### Try it
For the word "deprecated", state the number of lines in the data that contain it, and nothing else.

(Source data)
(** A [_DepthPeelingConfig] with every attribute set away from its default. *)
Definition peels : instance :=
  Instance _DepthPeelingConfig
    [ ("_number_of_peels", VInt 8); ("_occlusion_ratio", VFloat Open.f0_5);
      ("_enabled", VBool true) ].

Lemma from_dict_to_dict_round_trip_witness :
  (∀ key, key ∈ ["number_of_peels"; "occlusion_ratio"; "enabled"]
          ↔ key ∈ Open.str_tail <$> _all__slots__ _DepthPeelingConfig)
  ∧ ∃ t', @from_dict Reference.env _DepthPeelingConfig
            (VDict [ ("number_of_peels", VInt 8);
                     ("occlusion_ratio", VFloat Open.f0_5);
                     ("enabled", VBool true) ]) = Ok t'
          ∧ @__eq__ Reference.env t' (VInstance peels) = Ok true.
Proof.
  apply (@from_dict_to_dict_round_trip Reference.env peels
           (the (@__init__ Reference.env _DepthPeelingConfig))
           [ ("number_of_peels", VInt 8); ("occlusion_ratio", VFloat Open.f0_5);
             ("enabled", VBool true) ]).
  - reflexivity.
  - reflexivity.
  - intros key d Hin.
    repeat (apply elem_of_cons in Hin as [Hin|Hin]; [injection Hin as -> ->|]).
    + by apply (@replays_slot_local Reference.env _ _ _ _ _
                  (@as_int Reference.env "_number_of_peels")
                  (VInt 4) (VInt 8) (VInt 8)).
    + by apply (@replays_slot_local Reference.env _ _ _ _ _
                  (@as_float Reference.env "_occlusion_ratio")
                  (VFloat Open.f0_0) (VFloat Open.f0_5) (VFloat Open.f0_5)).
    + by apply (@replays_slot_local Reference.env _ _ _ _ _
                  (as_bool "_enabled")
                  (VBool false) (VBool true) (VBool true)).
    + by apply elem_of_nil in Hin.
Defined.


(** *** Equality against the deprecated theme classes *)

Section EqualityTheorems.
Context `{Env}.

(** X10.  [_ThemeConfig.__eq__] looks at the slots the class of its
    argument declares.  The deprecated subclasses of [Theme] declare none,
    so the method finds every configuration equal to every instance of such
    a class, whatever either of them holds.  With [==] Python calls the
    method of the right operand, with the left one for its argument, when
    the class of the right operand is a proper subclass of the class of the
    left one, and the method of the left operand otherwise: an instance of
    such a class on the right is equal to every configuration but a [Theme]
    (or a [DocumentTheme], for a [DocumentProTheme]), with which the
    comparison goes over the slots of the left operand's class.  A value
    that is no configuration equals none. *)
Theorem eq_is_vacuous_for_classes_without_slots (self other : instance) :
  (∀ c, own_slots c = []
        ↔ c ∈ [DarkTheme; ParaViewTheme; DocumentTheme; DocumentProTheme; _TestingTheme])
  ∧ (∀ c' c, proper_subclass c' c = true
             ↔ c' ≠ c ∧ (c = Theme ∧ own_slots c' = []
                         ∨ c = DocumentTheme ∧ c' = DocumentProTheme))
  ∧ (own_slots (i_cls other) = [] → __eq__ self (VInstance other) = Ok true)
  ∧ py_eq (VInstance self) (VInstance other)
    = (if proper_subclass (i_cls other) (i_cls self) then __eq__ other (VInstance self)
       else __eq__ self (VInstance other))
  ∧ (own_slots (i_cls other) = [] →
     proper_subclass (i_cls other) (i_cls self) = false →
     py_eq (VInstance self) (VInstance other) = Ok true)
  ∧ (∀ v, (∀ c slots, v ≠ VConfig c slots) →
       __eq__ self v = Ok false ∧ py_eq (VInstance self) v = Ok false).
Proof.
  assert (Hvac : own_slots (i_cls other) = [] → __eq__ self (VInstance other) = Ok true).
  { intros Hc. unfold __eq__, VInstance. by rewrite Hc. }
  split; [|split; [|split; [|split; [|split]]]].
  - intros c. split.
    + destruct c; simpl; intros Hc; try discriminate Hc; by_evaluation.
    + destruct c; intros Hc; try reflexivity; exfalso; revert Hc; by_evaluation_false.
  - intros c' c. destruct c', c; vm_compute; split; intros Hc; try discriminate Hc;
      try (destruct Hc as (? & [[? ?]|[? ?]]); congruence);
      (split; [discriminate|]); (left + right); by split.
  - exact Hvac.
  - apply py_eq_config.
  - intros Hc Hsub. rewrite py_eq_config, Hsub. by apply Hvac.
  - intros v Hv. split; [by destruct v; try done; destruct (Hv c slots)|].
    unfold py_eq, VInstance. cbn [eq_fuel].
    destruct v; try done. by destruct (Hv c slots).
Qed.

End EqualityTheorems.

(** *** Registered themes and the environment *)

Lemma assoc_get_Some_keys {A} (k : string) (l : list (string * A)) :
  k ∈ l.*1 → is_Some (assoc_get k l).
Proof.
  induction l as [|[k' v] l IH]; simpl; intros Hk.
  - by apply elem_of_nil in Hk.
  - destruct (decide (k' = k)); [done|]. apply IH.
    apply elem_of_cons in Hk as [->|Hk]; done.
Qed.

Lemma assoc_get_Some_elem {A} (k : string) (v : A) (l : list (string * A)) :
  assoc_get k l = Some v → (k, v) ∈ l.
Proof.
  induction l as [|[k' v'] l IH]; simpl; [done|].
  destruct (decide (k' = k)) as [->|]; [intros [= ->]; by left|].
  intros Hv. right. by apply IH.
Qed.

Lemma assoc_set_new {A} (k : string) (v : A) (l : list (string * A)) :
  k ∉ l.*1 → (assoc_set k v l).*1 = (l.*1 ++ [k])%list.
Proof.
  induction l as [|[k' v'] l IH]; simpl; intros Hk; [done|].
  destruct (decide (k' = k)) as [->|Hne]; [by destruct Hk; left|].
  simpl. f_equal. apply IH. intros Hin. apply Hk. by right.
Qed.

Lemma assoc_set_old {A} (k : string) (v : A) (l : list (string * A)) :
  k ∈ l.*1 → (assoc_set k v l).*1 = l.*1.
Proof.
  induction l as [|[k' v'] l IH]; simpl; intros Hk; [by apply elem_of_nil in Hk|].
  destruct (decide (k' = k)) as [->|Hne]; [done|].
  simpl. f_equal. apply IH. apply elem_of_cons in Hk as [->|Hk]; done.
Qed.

### Expected answer
2